Granat Aktif Ditemukan di Tambun Selatan, Polisi Perketat Penyelidikan
Baca dalam 60 detik
- Warga dikejutkan dengan penemuan granat aktif di Tambun Selatan, Bekasi, yang langsung diamankan aparat.
- Polisi tengah mendalami asal-usul dan motif di balik penemuan benda peledak tersebut untuk mengungkap potensi ancaman.
- Peristiwa ini memantik kekhawatiran publik akan keamanan lingkungan dan mendorong peningkatan patroli di wilayah Bekasi.

Penemuan granat aktif di kawasan Tambun Selatan, Kabupaten Bekasi, Jawa Barat, menggegerkan warga setempat dan langsung memicu respons cepat aparat kepolisian. Benda peledak yang diduga masih dalam kondisi aktif tersebut ditemukan di sebuah lokasi yang tidak disebutkan secara rinci, dan kini menjadi fokus penyelidikan intensif untuk mengungkap asal-usul serta potensi ancaman yang menyertainya.
Peristiwa ini terungkap setelah warga melaporkan adanya benda mencurigakan yang mirip granat kepada pihak berwenang. Tim Penjinak Bom (Jihandak) dari Polres Metro Bekasi segera diterjunkan ke lokasi untuk mengamankan area dan melakukan evakuasi terhadap benda tersebut. Langkah cepat ini diambil untuk mencegah risiko ledakan yang dapat membahayakan keselamatan warga sekitar.

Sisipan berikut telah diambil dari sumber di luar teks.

(* ===== verification/KValidating.v ===== *)
(** The solvers that check another's answers (klee/lib/Solver/ValidatingSolver.cpp,
    AssignmentValidatingSolver.cpp), by an oracle and by evaluation: they keep the answers, and of right answers no check
    fails. *)
From S2P Require Import Prelude Bits APInt KExpr KBuilder KBuilderSound KType KCreate KCreateShape KCreateSound KVisitor KConstraints KReads RangeBounds KRange Concolic PathTrace KSolver KEval.

#[local] Open Scope sm_scope.

(** * By an oracle *)

Section validating.
Context `{APInt} {S T : Type} (solver : SolverImpl S) (oracle : SolverImpl T).
Abbreviation M := (SM (S * T) solver_error).

Definition in_solver {A} (m : SM S solver_error A) : M A := fun s => let (r, s') := m s.1 in (r, (s', s.2)).
Definition in_oracle {A} (m : SM T solver_error A) : M A := fun s => let (r, t') := m s.2 in (r, (s.1, t')).
(** An access out of a vector stops it. *)
Definition in_bounds {A} (o : option A) : M A := match o with Some a => sm_ret a | None => sm_throw AssertFailed end.

Definition validating_computeTruth (query : Query) : M bool :=
  isValid <-- in_solver (computeTruth solver query) ;; answer <-- in_oracle (computeTruth oracle query) ;;
  solver_assert (Bool.eqb isValid answer) ;;; sm_ret isValid.
#[export] Instance Validity_eq_dec : EqDecision Validity.
Proof. solve_decision. Defined.
Definition validating_computeValidity (query : Query) : M Validity :=
  result <-- in_solver (computeValidity solver query) ;; answer <-- in_oracle (computeValidity oracle query) ;;
  solver_assert (bool_decide (result = answer)) ;;; sm_ret result.
Definition validating_computeValue (query : Query) : M expr :=
  result <-- in_solver (computeValue solver query) ;;
  answer <-- in_oracle (computeTruth oracle (withExpr query (cmp_create Kind.Ne (q_expr query) result))) ;;
  solver_assert (negb answer) ;;; sm_ret result.
(** The bytes found as equalities; a missing object or byte is an access out of the vectors. *)
Definition binding_constraints (objects : list Array) (values : list (list Z)) : option ConstraintSet :=
  if (length values <=? length objects)%nat
  then @concat expr <$> mapM (fun b : Array * list Z => array_constraints b.1 b.2) (zip objects values) else None.
Definition conjunction (query : Query) : expr := foldl AndExpr_create (Expr_createIsZero (q_expr query)) (q_constraints query).
Definition validating_computeInitialValues (query : Query) (objects : list Array) : M (option (list (list Z))) :=
  solution <-- in_solver (computeInitialValues solver query objects) ;;
  match solution with
  | Some values =>
      bindings <-- in_bounds (binding_constraints objects values) ;;
      answer <-- in_oracle (computeTruth oracle (mkQuery bindings (conjunction query))) ;;
      solver_assert answer ;;; sm_ret (Some values)
  | None => answer <-- in_oracle (computeTruth oracle query) ;; solver_assert answer ;;; sm_ret None
  end.
Definition ValidatingSolver : SolverImpl (S * T) :=
  mkSolverImpl validating_computeTruth validating_computeValidity validating_computeValue validating_computeInitialValues.
End validating.

(** * By evaluation *)

Section assignment.
Context `{APInt} {S : Type} (solver : SolverImpl S).
Abbreviation M := (SM S solver_error).

(** A missing constant is an [abort()], as is one of the wrong truth.  Where the solver fails, its
    [hasSolution] counts as false. *)
Definition check_evaluated (A : KAssignment) (ok : apint -> bool) (e : expr) : M unit :=
  solver_assert (match evaluate A e with Some (EConstant CE) => ok CE | _ => false end).
Fixpoint check_constraints (A : KAssignment) (cs : list expr) : M unit :=
  match cs with [] => sm_ret tt | c :: cs => check_evaluated A (fun CE => negb (isFalse CE)) c ;;; check_constraints A cs end.
Definition assignment_computeInitialValues (query : Query) (objects : list Array) : M (option (list (list Z))) :=
  solution <-- computeInitialValues solver query objects ;;
  match solution with
  | None => sm_ret None
  | Some values =>
      let assignment := Assignment_new objects values true in
      check_constraints assignment (q_constraints query) ;;;
      check_evaluated assignment (fun CE => negb (isTrue CE)) (q_expr query) ;;;
      sm_ret (Some values)
  end.
Definition AssignmentValidatingSolver : SolverImpl S :=
  mkSolverImpl (computeTruth solver) (computeValidity solver) (computeValue solver) assignment_computeInitialValues.
End assignment.

(** * Right answers *)

(** The constraints have a value wherever they are not refuted. *)
Definition firm (q : Query) : Prop := forall σ, Forall (allows σ) (q_constraints q) -> Forall (holds σ) (q_constraints q).

Section right.
Context `{Laws : APIntLaws, AssertPolicy} (sizes : string -> Z).

(** ** Answers are unique *)

Section unique.
Context (q : Query) (Ht : well_typed (q_expr q)) (Hd : defined q) (Hf : firm q).
Lemma not_both_ways σ : Forall (allows σ) (q_constraints q) -> ~ (~ holds σ (q_expr q) /\ ~ refuted σ (q_expr q)).
Proof. intros Hc [Hh Hr]. by destruct (defined_cases q σ Ht Hd Hc). Qed.
Lemma true_unique : must_be_true q -> ~ may_be_false q.
Proof. intros Hm (σ & Hc & Hn). apply (not_both_ways σ Hc). split; [done|by apply Hm, Hf]. Qed.
Lemma false_unique : must_be_false q -> ~ may_be_true q.
Proof. intros Hm (σ & Hc & Hn). apply (not_both_ways σ Hc). split; [by apply Hm, Hf|done]. Qed.
Lemma truth_unique a b : truth_ok q a -> truth_ok q b -> a = b.
Proof. destruct a, b; cbn; try done; intros H1 H2; first [by destruct (true_unique H1 H2)|by destruct (true_unique H2 H1)]. Qed.
Lemma validity_unique a b : consistent q -> validity_ok q a -> validity_ok q b -> a = b.
Proof.
  intros [σ Hσ]. assert (must_be_true q -> must_be_false q -> False) as Hboth.
  { intros H1 H2. apply (not_both_ways σ (holds_allow _ _ Hσ)). split; [by apply H2|by apply H1]. }
  destruct a, b; cbn; try done; intros H1 H2; exfalso; first
    [exact (Hboth H1 H2)|exact (Hboth H2 H1)|exact (true_unique H1 (proj2 H2))|exact (false_unique H1 (proj1 H2))
    |exact (true_unique H2 (proj2 H1))|exact (false_unique H2 (proj1 H1))].
Qed.
End unique.

(** ** What the oracle is asked *)

Lemma EqExpr_create_hereditary (P : expr -> Prop) l r : (forall v, P (EConstant v)) -> (forall l r, P l -> P r -> P (EArith Kind.And l r)) ->
  (forall l r, P l -> P r -> P (ECmp Kind.Eq l r)) -> (forall e, P e -> Forall P (getKids e)) -> P l -> P r -> P (EqExpr_create l r).
Proof.
  intros Hc Ha He Hk Hl Hr. unfold EqExpr_create. apply specialize2_cases; intros; subst.
  - apply Hc.
  - by apply (EqPartialR_hereditary P).
  - by apply (EqPartialR_hereditary P).
  - by apply (EqExpr_alloc_hereditary P).
Qed.
(** The reads of what is built are among those given. *)
Lemma reads_kids (L : list (Array * expr)) e : (forall r, r ∈ all_reads e -> r ∈ L) -> Forall (fun k => forall r, r ∈ all_reads k -> r ∈ L) (getKids e).
Proof.
  intros He. destruct e; repeat (apply Forall_cons; split); try (by apply Forall_nil); intros r Hr; apply He; cbn [all_reads]; set_solver.
Qed.
Lemma Eq_parts l r : parts_ok sizes l -> parts_ok sizes r -> parts_ok sizes (EqExpr_create l r).
Proof.
  intros [Hl Hcl] [Hr Hcr]. split.
  - apply Forall_forall. intros x Hx. assert (x ∈ all_reads l ++ all_reads r) as Hin.
    { revert x Hx. set (L := all_reads l ++ all_reads r). apply (EqExpr_create_hereditary (fun e => forall x, x ∈ all_reads e -> x ∈ L)).
      - by intros v x ?%elem_of_nil.
      - intros a b Ha Hb x [?|?]%elem_of_app; auto.
      - intros a b Ha Hb x [?|?]%elem_of_app; auto.
      - intros e. apply reads_kids.
      - intros x Hx. apply elem_of_app. by left.
      - intros x Hx. apply elem_of_app. by right. }
    apply elem_of_app in Hin as [Hin|Hin]; [by apply (proj1 (Forall_forall _ _) Hl)|by apply (proj1 (Forall_forall _ _) Hr)].
  - apply EqExpr_create_hereditary; [by repeat split..| |done|done].
    intros e He. destruct e; destruct He as [_ He]; repeat (apply Forall_cons; split); try (by apply Forall_nil); tauto.
Qed.
Lemma And_parts l r : parts_ok sizes l -> parts_ok sizes r -> parts_ok sizes (AndExpr_create l r).
Proof.
  intros Hl Hr. apply And_hereditary; [|intros a b [Ha Hca] [Hb Hcb]|done|done].
  - intros v. by split; [apply Forall_nil|].
  - split; [by apply Forall_app|by repeat split].
Qed.
Lemma Eq_typed l r w : type_of l = Some w -> type_of r = Some w -> well_typed (EqExpr_create l r).
Proof. intros Hl Hr. exact (proj1 (Eq_shape l r w Hl Hr)). Qed.
Lemma constant_parts v : parts_ok sizes (EConstant v).
Proof. by split; [apply Forall_nil|]. Qed.
Lemma false_typed : type_of (EConstant (CE_alloc 0 Bool)) = Some Bool.
Proof. by apply type_alloc. Qed.

(** That the value is another one. *)
Lemma Ne_ok e w v : type_of e = Some w -> parts_ok sizes e -> ap_wf v -> ap_width v = w -> expr_ok sizes (cmp_create Kind.Ne e (EConstant v)).
Proof.
  intros He Hp Hv Hw. assert (type_of (EConstant v) = Some w) as Hvt by (by apply type_constant).
  split; [eapply Eq_typed; [apply false_typed|by eapply Eq_typed]|]. apply Eq_parts, Eq_parts; [apply constant_parts|done|apply constant_parts].
Qed.
Lemma Eq_value σ l r a b : eval σ l = Some a -> eval σ r = Some b -> ap_width a = ap_width b ->
  evals σ (EqExpr_create l r) (ap_val a =? ap_val b).
Proof.
  intros Ha Hb Hw. apply Eq_sound. rewrite Ha, Hb. unfold ev_cmp. cbn. by rewrite Hw, Z.eqb_refl.
Qed.
Lemma Ne_value σ e u v : eval σ e = Some u -> ap_wf v -> ap_width v = ap_width u ->
  evals σ (cmp_create Kind.Ne e (EConstant v)) (negb (ap_val u =? ap_val v)).
Proof.
  intros Hu Hv Hw. assert (evals σ (EqExpr_create e (EConstant v)) (ap_val u =? ap_val v)) as He.
  { apply Eq_value; [done|by apply eval_constant|done]. }
  pose proof (Eq_value σ (EConstant (CE_alloc 0 Bool)) _ (CE_alloc 0 Bool) _ ltac:(by vm_compute) He) as Hn.
  assert (ap_val (CE_alloc 0 Bool) = 0) as Hz by done. unfold cmp_create. destruct (ap_val u =? ap_val v); by apply Hn.
Qed.

(** ** The bytes as equalities *)

Definition binding (a : Array) (j : nat) (v : Z) : expr :=
  EqExpr_create (ERead a (EConstant (CE_alloc (Z.of_nat j) Int32))) (EConstant (CE_alloc v Int8)).
Definition bound_byte (objects : list Array) (values : list (list Z)) (a : Array) (j : nat) (v : Z) : Prop :=
  exists bytes, (a, bytes) ∈ zip objects values /\ bytes !! j = Some v /\ Z.of_nat j < arr_size a.
Lemma array_constraints_spec a bytes : values_of a bytes ->
  exists bs, array_constraints a bytes = Some bs /\ forall e, e ∈ bs <-> exists j v, bytes !! j = Some v /\ Z.of_nat j < arr_size a /\ e = binding a j v.
Proof.
  intros [Hlen _]. unfold array_constraints. set (f := fun i : nat => v ← bytes !! i; Some (binding a i v)).
  change (fun i : nat => v ← bytes !! i; _) with f.
  assert (forall L, Forall (fun i => (i < length bytes)%nat) L -> exists bs, mapM f L = Some bs /\
    forall e, e ∈ bs <-> exists j v, j ∈ L /\ bytes !! j = Some v /\ e = binding a j v) as Hm.
  { induction 1 as [|i L Hi _ (bs & Hbs & Hin)].
    { exists []. split; [done|]. intros e. rewrite elem_of_nil. split; [done|]. by intros (j & v & ?%elem_of_nil & _). }
    destruct (lookup_lt_is_Some_2 bytes i Hi) as [v Hv]. exists (binding a i v :: bs). assert (f i = Some (binding a i v)) as Hfi by (unfold f; by rewrite Hv).
    cbn. rewrite Hfi. cbn. change (mapM f L) with (mapM f L) in Hbs. rewrite Hbs. split; [done|]. intros e. rewrite elem_of_cons, Hin. setoid_rewrite elem_of_cons. split.
    - intros [->|(j & v' & Hj & Hl & ->)]; [exists i, v; auto|exists j, v'; auto].
    - intros (j & v' & [->|Hj] & Hl & ->); [left; congruence|right; by exists j, v']. }
  destruct (Hm (seq 0 (Z.to_nat (arr_size a)))) as (bs & Hbs & Hin); [apply Forall_forall; intros i Hi%elem_of_seq; lia|].
  exists bs. split; [done|]. intros e. rewrite Hin. setoid_rewrite elem_of_seq.
  split; intros (j & v & H1 & H2 & H3); exists j, v; split_and!; try done; try lia.
Qed.
Lemma binding_constraints_spec objects values : Forall2 values_of objects values ->
  exists bs, binding_constraints objects values = Some bs /\ forall e, e ∈ bs <-> exists a j v, bound_byte objects values a j v /\ e = binding a j v.
Proof.
  unfold binding_constraints. intros Hv. rewrite (proj2 (Nat.leb_le _ _)) by (by rewrite (Forall2_length _ _ _ Hv)).
  induction Hv as [|a bytes objects values Ha _ (bs & Hbs & Hin)].
  { exists []. split; [done|]. intros e. rewrite elem_of_nil. split; [done|]. by intros (a & j & v & (bytes & ?%elem_of_nil & _) & _). }
  destruct (array_constraints_spec a bytes Ha) as (b1 & Hb1 & Hin1). apply fmap_Some in Hbs as (rest & Hrest & ->).
  cbn -[array_constraints concat binding]. rewrite Hb1. cbn -[array_constraints concat binding]. rewrite (Hrest : mapM _ (zip_with pair objects values) = _). exists (b1 ++ concat rest). split; [done|].
  intros e. rewrite elem_of_app, Hin1, Hin. unfold bound_byte. setoid_rewrite elem_of_cons. split.
  - intros [(j & v & H1 & H2 & ->)|(a' & j & v & (bytes' & H1 & H2 & H3) & ->)]; [exists a, j, v|exists a', j, v]; (split; [|done]); [exists bytes|exists bytes']; auto.
  - intros (a' & j & v & (bytes' & [[= -> ->]|H1] & H2 & H3) & ->); [left; by exists j, v|right; exists a', j, v; split; [by exists bytes'|done]].
Qed.
Section fast_cex.
Context `{APInt}.
#[local] Open Scope sm_scope.
Abbreviation M := (SM CexData solver_error).

Definition initial_read (a : Array) (index : Z) : expr := ERead a (EConstant (CE_alloc index Int32)).
(** [CexPossibleEvaluator::getInitialValue]; a possible range is not empty ([possible_ok]), so that
    the last default is not reached. *)
Definition possible_getInitialValue (objects : CexData) (a : Array) (index : Z) : expr :=
  if arr_size a <=? index then initial_read a index
  else match objects !! a with
       | None => EConstant (CE_alloc 127 Int8)
       | Some cod => match getPossibleValue cod index with
                     | Some v => EConstant (CE_alloc v Int8)
                     | None => initial_read a index
                     end
       end.
(** [CexExactEvaluator::getInitialValue] *)
Definition exact_getInitialValue (objects : CexData) (a : Array) (index : Z) : expr :=
  if arr_size a <=? index then initial_read a index
  else match objects !! a with
       | None => initial_read a index
       | Some cod =>
           match exactContents cod !! Z.to_nat index with
           | Some cvd => if isFixed cvd then EConstant (CE_alloc (m_min cvd) Int8) else initial_read a index
           | None => initial_read a index
           end
       end.

(** * CexData *)

Definition asserted {A} (o : option A) : M A := match o with Some a => sm_ret a | None => sm_throw AssertFailed end.
Definition getObjectData (a : Array) : M CexObjectData :=
  objects <-- sm_gets id ;;
  match objects !! a with
  | Some cod => sm_ret cod
  | None => sm_modify <[a := CexObjectData_new (arr_size a)]> ;;; sm_ret (CexObjectData_new (arr_size a))
  end.
Definition putObjectData (a : Array) (cod : CexObjectData) : M unit := sm_modify <[a := cod]>.
Definition evalRangeForExpr (e : expr) : M ValueRange := asserted (evaluate_range e).
Definition evaluatePossible (e : expr) : M expr :=
  objects <-- sm_gets id ;; asserted (fst <$> eval_visit (possible_getInitialValue objects) (expr_size e) e []).
Definition evaluateExact (e : expr) : M expr :=
  objects <-- sm_gets id ;; asserted (fst <$> eval_visit (exact_getInitialValue objects) (expr_size e) e []).

(** ** propogatePossibleValues *)

(** The initial read of an array. *)
Definition possible_read (a : Array) (i : expr) (range : ValueRange) : M unit :=
  cod <-- getObjectData a ;;
  match as_constant i with
  | None => sm_ret tt
  | Some CE =>
      index <-- asserted (getZExtValue CE 64) ;;
      if index <? arr_size a then
        if isFixed range then v <-- asserted (range_min range) ;; putObjectData a (set_possible_value index v cod)
        else
          cvd <-- asserted (possibleContents cod !! Z.to_nat index) ;;
          let tmp := set_intersection cvd range in
          if isEmpty tmp then sm_ret tt else putObjectData a (set_possible index tmp cod)
      else sm_ret tt
  end.
(** The input range of a sign extension: [1 << (inBits - 1)] is an int. *)
Definition sext_input (range : ValueRange) (inBits outBits : Z) : option ValueRange :=
  low ← (if inBits <=? 32 then Some (u64 (s32 (Z.shiftl 1 (inBits - 1)))) else None);
  out ← maxValueOfNBits outBits; half ← maxValueOfNBits (inBits - 1); full ← maxValueOfNBits inBits;
  binaryAnd (set_difference range (VR low (u64 (out - half - 1)))) (VR_value full).
(** The range of the right operand of a sum with a constant. *)
Definition add_input (range : ValueRange) (CE : apint) : option ValueRange :=
  lo ← range_min range; hi ← range_max range;
  lo ← getZExtValue (CE_arith Kind.Sub (CE_alloc lo (ap_width CE)) CE) 64;
  hi ← getZExtValue (CE_arith Kind.Sub (CE_alloc hi (ap_width CE)) CE) 64;
  Some (VR lo hi).
(** The range of the right operand of an equality that is false. *)
Definition unequal_range (value width : Z) : option ValueRange :=
  if value =? 0 then m ← maxValueOfNBits width; Some (VR 1 m) else Some (VR 0 (u64 (value - 1))).

(** The two sides of a boolean conjunction or disjunction; [b] is the value that decides it. *)
Definition propagate_bool (propagate : expr -> ValueRange -> M unit) (l r : expr) (range : ValueRange) (b : Z) : M unit :=
  if isFixed range then
    left <-- evalRangeForExpr l ;;
    right <-- evalRangeForExpr r ;;
    v <-- asserted (range_min range) ;;
    if Z.b2z (negb (v =? 0)) =? b then
      if mustEqual_value left b || mustEqual_value right b then sm_ret tt
      else
        propagate l (VR_value b) ;;;
        left <-- evalRangeForExpr l ;;
        if negb (mustEqual_value left 1) then propagate r (VR_value b) else sm_ret tt
    else
      sm_when (negb (mustEqual_value left (1 - b))) (propagate l (VR_value (1 - b))) ;;;
      sm_when (negb (mustEqual_value right (1 - b))) (propagate r (VR_value (1 - b)))
  else sm_ret tt.
(** An ordering of words: the bounds it gives the right operand, when the left is known to be [x], and
    the left, when the right is known, where the comparison is true or false. *)
Definition propagate_order (propagate : expr -> ValueRange -> M unit) (l r : expr) (range : ValueRange)
    (right_range left_range : bool -> Z -> Z -> ValueRange) : M unit :=
  if isFixed range then
    left <-- evalRangeForExpr l ;;
    right <-- evalRangeForExpr r ;;
    maxValue <-- asserted (maxValueOfNBits (getWidth r)) ;;
    if isFixed left then
      v <-- asserted (range_min range) ;; x <-- asserted (range_min left) ;;
      propagate r (right_range (negb (v =? 0)) x maxValue)
    else if isFixed right then
      v <-- asserted (range_min range) ;; x <-- asserted (range_min right) ;;
      propagate l (left_range (negb (v =? 0)) x maxValue)
    else sm_ret tt
  else sm_ret tt.
Definition ult_right (b : bool) (x maxValue : Z) : ValueRange := if b then VR (u64 (x + 1)) maxValue else VR 0 x.
Definition ult_left (b : bool) (x maxValue : Z) : ValueRange := if b then VR 0 (u64 (x - 1)) else VR x maxValue.
Definition ule_right (b : bool) (x maxValue : Z) : ValueRange := if b then VR x maxValue else VR 0 (u64 (x - 1)).
Definition ule_left (b : bool) (x maxValue : Z) : ValueRange := if b then VR 0 x else VR (u64 (x + 1)) maxValue.

Fixpoint propogatePossibleValues (e : expr) (range : ValueRange) : M unit :=
  match e with
  | EConstant _ | EExtract _ _ _ => sm_ret tt
  | ERead a i => possible_read a i range
  | ESelect c t f =>
      cond <-- evalRangeForExpr c ;;
      if isFixed cond then
        v <-- asserted (range_min cond) ;;
        if negb (v =? 0) then propogatePossibleValues t range else propogatePossibleValues f range
      else propogatePossibleValues t range ;;; propogatePossibleValues f range
  | EConcat l r =>
      let LSBWidth := getWidth r in
      let MSBWidth := getWidth r in
      high <-- asserted (range_extract range LSBWidth (LSBWidth + MSBWidth)) ;;
      propogatePossibleValues l high ;;;
      low <-- asserted (range_extract range 0 LSBWidth) ;;
      propogatePossibleValues r low
  | EZExt src _ =>
      m <-- asserted (maxValueOfNBits (getWidth src)) ;;
      propogatePossibleValues src (set_intersection range (VR 0 m))
  | ESExt src width =>
      input <-- asserted (sext_input range (getWidth src) width) ;; propogatePossibleValues src input
  | ENot k =>
      if (getWidth e =? Bool) && isFixed range then
        v <-- asserted (range_min range) ;; propogatePossibleValues k (VR_value (Z.b2z (v =? 0)))
      else sm_ret tt
  | EArith Kind.Add l r =>
      match as_constant l with
      | Some CE =>
          if (ap_width CE <=? 64) && negb (isEmpty range) then
            nrange <-- asserted (add_input range CE) ;;
            if isEmpty nrange then sm_ret tt else propogatePossibleValues r nrange
          else sm_ret tt
      | None => sm_ret tt
      end
  | EArith Kind.And l r =>
      if getWidth e =? Bool then propagate_bool propogatePossibleValues l r range 0 else sm_ret tt
  | EArith Kind.Or l r =>
      if getWidth e =? Bool then propagate_bool propogatePossibleValues l r range 1 else sm_ret tt
  | EArith _ _ _ => sm_ret tt
  | ECmp Kind.Eq l r =>
      if isFixed range then
        match as_constant l with
        | Some CE =>
            if ap_width CE <=? 64 then
              value <-- asserted (getZExtValue CE 64) ;;
              v <-- asserted (range_min range) ;;
              if negb (v =? 0) then propogatePossibleValues r (VR_value value)
              else other <-- asserted (unequal_range value (ap_width CE)) ;; propogatePossibleValues r other
            else sm_ret tt
        | None => sm_ret tt
        end
      else sm_ret tt
  | ECmp Kind.Ult l r => propagate_order propogatePossibleValues l r range ult_right ult_left
  | ECmp Kind.Ule l r => propagate_order propogatePossibleValues l r range ule_right ule_left
  | ECmp (Kind.Slt | Kind.Sle) _ _ => sm_ret tt
  | ECmp _ _ _ => sm_throw AssertFailed
  end.
Definition propogatePossibleValue (e : expr) (value : Z) : M unit := propogatePossibleValues e (VR_value value).

(** ** propogateExactValues *)

(** A bound of the range narrows the exact range. *)
Definition narrow_min (range cvd : ValueRange) : option ValueRange :=
  lo ← range_min range; clo ← range_min cvd;
  if clo <? lo then chi ← range_max cvd; _ ← range_assert (lo <=? chi); Some (VR lo chi) else Some cvd.
Definition narrow_max (range cvd : ValueRange) : option ValueRange :=
  hi ← range_max range; chi ← range_max cvd;
  if hi <? chi then clo ← range_min cvd; _ ← range_assert (clo <=? hi); Some (VR clo hi) else Some cvd.
(** The index is not compared with the size of the array. *)
Definition exact_read (a : Array) (i : expr) (range : ValueRange) : M unit :=
  cod <-- getObjectData a ;;
  index <-- evalRangeForExpr i ;;
  if isFixed index then
    index <-- asserted (range_min index) ;;
    cvd <-- asserted (exactContents cod !! Z.to_nat index) ;;
    cvd <-- asserted (narrow_min range cvd) ;;
    cvd <-- asserted (narrow_max range cvd) ;;
    putObjectData a (set_exact index cvd cod)
  else sm_ret tt.
Fixpoint propogateExactValues (e : expr) (range : ValueRange) : M unit :=
  match e with
  | ERead a i => exact_read a i range
  | ECmp Kind.Eq l r =>
      if isFixed range then
        match as_constant l with
        | Some CE =>
            if ap_width CE <=? 64 then
              value <-- asserted (getZExtValue CE 64) ;;
              v <-- asserted (range_min range) ;;
              if negb (v =? 0) then propogateExactValues r (VR_value value)
              else if getWidth r =? Bool then propogateExactValues r (VR_value (Z.b2z (value =? 0)))
              else sm_ret tt
            else sm_ret tt
        | None => sm_ret tt
        end
      else sm_ret tt
  | ENot k =>
      if (getWidth e =? Bool) && isFixed range then
        v <-- asserted (range_min range) ;; propogateExactValues k (VR_value (Z.b2z (v =? 0)))
      else sm_ret tt
  | ECmp (Kind.Ne | Kind.Ugt | Kind.Uge | Kind.Sgt | Kind.Sge) _ _ => sm_throw AssertFailed
  | _ => sm_ret tt
  end.
Definition propogateExactValue (e : expr) (value : Z) : M unit := propogateExactValues e (VR_value value).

Kapolsek Tambun Selatan, yang enggan disebutkan namanya, membenarkan penemuan tersebut dan menyatakan bahwa penyelidikan masih berlangsung. "Kami masih mendalami asal-usul granat ini, apakah sengaja ditanam atau ada kaitannya dengan tindak pidana tertentu," ujarnya kepada wartawan, Selasa (18/2/2025). Pihaknya juga telah memeriksa sejumlah saksi di lokasi kejadian dan mengumpulkan barang bukti untuk dianalisis lebih lanjut oleh laboratorium forensik.
Penemuan granat aktif di pemukiman penduduk bukanlah kali pertama terjadi di Indonesia, namun tetap menjadi peringatan serius akan lemahnya pengawasan terhadap senjata api dan bahan peledak ilegal. Menurut data Kepolisian RI, dalam lima tahun terakhir setidaknya ada puluhan kasus penemuan granat di berbagai daerah, sebagian besar terkait dengan konflik horizontal, aksi terorisme, atau sisa-sisa konflik masa lalu. Namun, di Bekasi yang dikenal sebagai kawasan industri dan padat penduduk, insiden ini menimbulkan pertanyaan besar tentang bagaimana benda berbahaya tersebut bisa berada di tengah masyarakat.
Para pengamat keamanan menilai bahwa penemuan ini harus menjadi alarm bagi aparat untuk memperketat pengawasan terhadap peredaran bahan peledak. "Ini menunjukkan bahwa masih ada celah dalam pengawasan, baik di tingkat produksi, distribusi, maupun penyimpanan. Perlu ada audit menyeluruh dan peningkatan intelijen untuk mencegah hal serupa terulang," kata Bambang Widodo, analis keamanan dari Universitas Indonesia, saat dihubungi terpisah.
Dampak psikologis bagi warga sekitar pun tidak bisa diabaikan. Ketakutan akan keselamatan keluarga dan lingkungan menjadi kekhawatiran utama. Beberapa warga mengaku baru mengetahui adanya penemuan granat setelah aparat memasang garis polisi di sekitar lokasi. "Kami sempat panik, apalagi rumah saya tidak jauh dari tempat kejadian. Semoga polisi segera menangkap pelakunya," ujar Siti, seorang ibu rumah tangga yang tinggal beberapa ratus meter dari lokasi.
Pihak kepolisian hingga kini belum memberikan keterangan resmi mengenai dugaan keterkaitan granat tersebut dengan jaringan terorisme atau kejahatan terorganisir. Namun, mereka memastikan akan bekerja maksimal untuk mengungkap kasus ini. "Kami tidak akan berhenti sampai tuntas. Masyarakat diharap tetap tenang dan tidak terprovokasi," tambah Kapolsek.
Ke depan, peristiwa ini diharapkan menjadi momentum bagi pemerintah daerah dan aparat keamanan untuk meningkatkan koordinasi dalam pengawasan lingkungan. Apakah akan ada langkah konkret seperti penggeledahan berkala di titik-titik rawan? Atau justru insiden ini menjadi awal dari terungkapnya jaringan penyimpanan senjata ilegal yang lebih besar? Semua pertanyaan itu masih menggantung, menunggu hasil penyelidikan yang transparan dan tindak lanjut yang tegas dari aparat.